• AIM OF THE EXERCISE: Exact reproduction required: the lines below from the line with "(** * MaskConfig: typed" to the line with "Conventions of the", both ends included, and no others.

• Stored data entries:

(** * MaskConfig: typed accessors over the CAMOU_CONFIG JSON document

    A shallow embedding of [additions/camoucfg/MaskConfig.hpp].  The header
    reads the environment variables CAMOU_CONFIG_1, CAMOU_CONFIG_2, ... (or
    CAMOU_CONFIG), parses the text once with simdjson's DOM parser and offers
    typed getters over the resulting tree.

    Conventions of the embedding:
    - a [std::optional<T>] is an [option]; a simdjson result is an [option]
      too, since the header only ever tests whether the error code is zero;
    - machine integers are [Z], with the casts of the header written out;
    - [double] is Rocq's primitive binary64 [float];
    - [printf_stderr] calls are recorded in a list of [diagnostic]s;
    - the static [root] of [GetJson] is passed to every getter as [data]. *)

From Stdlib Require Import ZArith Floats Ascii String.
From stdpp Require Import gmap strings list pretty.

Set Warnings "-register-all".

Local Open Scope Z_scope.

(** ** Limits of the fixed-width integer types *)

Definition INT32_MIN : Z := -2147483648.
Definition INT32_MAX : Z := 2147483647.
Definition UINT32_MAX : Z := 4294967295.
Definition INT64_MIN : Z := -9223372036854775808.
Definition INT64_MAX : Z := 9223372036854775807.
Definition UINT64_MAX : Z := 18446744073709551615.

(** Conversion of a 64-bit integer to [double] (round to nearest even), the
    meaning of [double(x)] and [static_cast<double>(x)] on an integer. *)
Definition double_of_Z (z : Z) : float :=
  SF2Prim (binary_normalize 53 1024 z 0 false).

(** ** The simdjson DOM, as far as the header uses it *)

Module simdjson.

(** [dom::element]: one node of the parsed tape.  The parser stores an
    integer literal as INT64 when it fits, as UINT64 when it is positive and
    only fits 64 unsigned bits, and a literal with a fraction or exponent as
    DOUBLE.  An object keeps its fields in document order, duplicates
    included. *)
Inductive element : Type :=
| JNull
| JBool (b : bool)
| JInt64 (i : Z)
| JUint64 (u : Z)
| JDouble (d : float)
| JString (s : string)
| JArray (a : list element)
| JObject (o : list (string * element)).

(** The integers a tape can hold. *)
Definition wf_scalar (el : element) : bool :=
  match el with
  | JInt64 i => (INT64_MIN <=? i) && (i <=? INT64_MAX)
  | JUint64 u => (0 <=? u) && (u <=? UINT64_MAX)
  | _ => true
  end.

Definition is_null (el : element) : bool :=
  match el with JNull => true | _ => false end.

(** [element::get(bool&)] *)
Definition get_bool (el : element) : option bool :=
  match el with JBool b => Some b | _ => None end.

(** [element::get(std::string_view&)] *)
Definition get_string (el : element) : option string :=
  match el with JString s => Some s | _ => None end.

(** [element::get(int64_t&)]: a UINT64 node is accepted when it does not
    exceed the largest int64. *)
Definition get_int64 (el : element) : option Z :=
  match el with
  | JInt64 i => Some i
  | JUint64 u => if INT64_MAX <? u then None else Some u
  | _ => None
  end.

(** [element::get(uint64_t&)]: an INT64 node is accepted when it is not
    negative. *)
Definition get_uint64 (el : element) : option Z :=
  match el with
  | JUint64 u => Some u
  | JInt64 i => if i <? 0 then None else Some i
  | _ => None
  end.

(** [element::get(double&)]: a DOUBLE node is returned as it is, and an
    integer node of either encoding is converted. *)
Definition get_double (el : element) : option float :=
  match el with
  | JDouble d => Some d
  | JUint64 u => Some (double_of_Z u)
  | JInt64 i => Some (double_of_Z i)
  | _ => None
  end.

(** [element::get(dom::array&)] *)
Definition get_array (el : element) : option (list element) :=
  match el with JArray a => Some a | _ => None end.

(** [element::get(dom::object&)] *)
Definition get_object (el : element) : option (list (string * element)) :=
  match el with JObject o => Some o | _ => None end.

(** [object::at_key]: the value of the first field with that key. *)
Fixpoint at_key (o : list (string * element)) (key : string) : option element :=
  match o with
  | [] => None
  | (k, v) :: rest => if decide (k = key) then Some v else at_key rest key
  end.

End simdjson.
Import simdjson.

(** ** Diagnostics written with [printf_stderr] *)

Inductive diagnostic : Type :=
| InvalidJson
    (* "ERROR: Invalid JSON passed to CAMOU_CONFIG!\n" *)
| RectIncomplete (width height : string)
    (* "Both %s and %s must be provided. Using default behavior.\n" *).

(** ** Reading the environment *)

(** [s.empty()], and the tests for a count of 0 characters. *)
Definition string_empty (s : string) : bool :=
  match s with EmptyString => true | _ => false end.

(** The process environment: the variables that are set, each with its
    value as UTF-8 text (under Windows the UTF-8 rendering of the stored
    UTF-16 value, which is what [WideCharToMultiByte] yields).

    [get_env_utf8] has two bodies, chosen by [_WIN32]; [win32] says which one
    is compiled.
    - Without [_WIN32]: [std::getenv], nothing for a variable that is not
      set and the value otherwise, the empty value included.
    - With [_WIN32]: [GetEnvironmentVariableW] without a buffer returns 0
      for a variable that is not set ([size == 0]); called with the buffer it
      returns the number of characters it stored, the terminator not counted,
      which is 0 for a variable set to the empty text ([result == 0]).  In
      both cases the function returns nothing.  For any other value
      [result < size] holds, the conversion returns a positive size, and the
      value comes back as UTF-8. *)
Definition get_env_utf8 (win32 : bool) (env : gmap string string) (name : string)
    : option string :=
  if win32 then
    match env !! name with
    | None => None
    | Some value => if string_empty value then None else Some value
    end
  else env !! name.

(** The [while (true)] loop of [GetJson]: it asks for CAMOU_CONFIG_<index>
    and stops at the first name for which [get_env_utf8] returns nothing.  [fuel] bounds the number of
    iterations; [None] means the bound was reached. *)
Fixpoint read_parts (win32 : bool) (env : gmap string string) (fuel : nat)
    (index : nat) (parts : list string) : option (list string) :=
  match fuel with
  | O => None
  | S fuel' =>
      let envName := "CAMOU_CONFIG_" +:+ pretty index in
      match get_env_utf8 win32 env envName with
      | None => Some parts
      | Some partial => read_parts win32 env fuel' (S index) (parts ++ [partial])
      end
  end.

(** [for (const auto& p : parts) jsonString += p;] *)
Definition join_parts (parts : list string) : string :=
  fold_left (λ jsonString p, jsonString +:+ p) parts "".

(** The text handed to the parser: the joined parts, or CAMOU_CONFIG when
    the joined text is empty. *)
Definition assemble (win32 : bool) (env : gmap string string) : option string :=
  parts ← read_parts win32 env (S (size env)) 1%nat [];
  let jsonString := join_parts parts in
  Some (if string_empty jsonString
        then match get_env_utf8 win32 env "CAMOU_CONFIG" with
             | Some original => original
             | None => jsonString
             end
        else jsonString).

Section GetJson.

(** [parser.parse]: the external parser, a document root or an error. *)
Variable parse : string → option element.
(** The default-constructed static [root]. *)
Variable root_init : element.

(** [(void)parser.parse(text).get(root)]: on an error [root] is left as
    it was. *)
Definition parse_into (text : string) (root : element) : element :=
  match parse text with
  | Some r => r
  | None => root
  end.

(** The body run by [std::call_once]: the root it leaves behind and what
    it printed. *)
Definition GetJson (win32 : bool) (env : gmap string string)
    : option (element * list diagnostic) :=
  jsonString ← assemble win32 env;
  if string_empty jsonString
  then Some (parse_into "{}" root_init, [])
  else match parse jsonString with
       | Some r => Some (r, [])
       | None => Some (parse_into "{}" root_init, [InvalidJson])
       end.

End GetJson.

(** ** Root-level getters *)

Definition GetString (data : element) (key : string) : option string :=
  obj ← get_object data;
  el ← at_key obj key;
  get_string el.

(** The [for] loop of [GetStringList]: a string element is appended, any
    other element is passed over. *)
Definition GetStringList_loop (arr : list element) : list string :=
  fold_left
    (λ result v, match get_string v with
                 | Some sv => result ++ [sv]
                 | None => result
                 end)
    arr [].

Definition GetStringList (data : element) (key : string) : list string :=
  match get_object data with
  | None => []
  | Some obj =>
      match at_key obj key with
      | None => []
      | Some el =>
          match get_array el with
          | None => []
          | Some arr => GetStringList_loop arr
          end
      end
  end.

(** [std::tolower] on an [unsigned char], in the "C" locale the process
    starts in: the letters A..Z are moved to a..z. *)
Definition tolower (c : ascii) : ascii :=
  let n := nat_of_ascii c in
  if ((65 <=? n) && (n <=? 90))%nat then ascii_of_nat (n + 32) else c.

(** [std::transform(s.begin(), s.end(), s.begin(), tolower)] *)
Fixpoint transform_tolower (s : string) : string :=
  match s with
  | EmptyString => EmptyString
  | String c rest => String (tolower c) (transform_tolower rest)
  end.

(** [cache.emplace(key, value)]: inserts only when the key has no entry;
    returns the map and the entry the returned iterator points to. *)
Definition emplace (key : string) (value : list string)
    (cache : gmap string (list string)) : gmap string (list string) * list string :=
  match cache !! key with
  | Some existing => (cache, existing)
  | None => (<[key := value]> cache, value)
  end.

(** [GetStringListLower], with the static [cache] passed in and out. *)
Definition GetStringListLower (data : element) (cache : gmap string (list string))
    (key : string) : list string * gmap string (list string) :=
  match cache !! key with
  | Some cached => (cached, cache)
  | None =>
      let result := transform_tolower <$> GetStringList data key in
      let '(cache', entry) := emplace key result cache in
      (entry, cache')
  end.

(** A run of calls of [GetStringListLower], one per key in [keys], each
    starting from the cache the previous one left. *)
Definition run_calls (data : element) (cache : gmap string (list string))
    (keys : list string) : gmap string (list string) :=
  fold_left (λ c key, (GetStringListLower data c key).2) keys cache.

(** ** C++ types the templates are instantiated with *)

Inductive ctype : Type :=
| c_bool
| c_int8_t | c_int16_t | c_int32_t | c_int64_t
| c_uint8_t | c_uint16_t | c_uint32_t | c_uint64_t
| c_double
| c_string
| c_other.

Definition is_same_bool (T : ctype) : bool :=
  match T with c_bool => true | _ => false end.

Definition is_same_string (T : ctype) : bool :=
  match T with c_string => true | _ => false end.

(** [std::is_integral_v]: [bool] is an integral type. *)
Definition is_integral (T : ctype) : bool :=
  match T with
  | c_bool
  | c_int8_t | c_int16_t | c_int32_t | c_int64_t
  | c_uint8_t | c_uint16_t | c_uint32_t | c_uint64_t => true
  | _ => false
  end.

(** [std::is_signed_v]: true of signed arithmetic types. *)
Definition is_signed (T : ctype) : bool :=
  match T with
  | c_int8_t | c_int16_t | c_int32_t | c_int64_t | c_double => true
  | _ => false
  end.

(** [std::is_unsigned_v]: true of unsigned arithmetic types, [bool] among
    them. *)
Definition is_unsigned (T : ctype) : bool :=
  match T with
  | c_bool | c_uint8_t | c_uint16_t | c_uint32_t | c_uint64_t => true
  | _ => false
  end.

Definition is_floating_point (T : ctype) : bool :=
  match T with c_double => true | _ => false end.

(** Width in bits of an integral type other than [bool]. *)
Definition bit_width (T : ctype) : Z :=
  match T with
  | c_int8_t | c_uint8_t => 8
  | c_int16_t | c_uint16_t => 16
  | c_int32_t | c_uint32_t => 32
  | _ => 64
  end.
---
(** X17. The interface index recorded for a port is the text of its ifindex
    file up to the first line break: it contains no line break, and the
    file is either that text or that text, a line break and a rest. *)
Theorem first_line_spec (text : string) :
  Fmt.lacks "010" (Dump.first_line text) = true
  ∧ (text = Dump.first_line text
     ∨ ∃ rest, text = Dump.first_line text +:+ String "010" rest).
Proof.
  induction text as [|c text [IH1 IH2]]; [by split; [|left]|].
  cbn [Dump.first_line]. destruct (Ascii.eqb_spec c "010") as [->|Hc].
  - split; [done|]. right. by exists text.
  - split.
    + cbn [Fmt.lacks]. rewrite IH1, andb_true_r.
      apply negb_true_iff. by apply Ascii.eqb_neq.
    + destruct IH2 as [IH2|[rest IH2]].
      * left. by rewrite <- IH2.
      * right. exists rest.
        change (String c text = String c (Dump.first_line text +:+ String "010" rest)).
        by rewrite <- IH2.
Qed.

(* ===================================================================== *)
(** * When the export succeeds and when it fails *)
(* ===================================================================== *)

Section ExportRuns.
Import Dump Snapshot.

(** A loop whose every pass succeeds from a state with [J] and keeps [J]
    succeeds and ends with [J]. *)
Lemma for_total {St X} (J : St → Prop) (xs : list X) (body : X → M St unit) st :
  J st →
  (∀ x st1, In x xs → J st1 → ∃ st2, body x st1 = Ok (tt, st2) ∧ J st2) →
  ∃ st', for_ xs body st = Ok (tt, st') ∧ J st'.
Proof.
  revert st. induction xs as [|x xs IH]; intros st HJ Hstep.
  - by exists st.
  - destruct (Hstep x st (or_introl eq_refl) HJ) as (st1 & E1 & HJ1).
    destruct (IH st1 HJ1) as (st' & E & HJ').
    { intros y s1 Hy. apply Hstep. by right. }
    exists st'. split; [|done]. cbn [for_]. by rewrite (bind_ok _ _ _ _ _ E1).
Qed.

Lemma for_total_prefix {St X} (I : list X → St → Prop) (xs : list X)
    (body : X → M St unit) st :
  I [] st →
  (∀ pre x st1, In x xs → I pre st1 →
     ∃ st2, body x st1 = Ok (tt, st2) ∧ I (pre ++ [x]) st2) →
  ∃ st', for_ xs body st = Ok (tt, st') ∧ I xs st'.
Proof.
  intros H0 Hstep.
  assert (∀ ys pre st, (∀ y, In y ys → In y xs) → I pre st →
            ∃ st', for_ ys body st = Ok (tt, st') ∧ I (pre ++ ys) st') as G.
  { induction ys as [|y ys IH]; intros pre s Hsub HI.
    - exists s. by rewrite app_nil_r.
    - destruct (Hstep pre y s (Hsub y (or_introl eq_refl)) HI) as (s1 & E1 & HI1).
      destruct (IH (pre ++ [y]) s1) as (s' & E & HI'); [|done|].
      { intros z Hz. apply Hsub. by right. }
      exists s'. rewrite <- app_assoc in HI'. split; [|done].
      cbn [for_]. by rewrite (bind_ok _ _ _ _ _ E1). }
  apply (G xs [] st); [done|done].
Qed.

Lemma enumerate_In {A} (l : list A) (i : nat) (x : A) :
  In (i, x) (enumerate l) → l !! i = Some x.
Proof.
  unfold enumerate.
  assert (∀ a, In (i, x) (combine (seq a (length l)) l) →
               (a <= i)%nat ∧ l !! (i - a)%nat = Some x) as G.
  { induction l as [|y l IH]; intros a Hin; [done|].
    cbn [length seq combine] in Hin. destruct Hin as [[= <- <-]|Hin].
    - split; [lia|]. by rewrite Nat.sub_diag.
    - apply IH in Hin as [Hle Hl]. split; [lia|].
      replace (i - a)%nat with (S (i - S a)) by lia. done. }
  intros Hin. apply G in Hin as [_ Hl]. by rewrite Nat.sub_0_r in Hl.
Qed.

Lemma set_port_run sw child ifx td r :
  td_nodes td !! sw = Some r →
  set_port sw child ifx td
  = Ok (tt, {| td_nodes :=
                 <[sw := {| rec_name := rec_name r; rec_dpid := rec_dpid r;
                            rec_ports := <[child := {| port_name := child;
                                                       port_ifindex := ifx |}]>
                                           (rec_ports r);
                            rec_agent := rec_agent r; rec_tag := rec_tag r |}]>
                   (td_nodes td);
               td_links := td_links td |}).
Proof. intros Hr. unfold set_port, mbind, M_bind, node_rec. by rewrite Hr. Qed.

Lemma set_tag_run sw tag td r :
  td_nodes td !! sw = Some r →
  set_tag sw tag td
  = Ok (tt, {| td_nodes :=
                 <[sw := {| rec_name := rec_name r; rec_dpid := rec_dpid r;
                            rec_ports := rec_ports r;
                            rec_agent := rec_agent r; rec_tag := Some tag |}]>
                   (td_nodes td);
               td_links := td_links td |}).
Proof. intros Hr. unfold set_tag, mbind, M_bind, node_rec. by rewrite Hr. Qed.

• YOUR RESPONSE:
(** * MaskConfig: typed accessors over the CAMOU_CONFIG JSON document

    A shallow embedding of [additions/camoucfg/MaskConfig.hpp].  The header
    reads the environment variables CAMOU_CONFIG_1, CAMOU_CONFIG_2, ... (or
    CAMOU_CONFIG), parses the text once with simdjson's DOM parser and offers
    typed getters over the resulting tree.

    Conventions of the embedding:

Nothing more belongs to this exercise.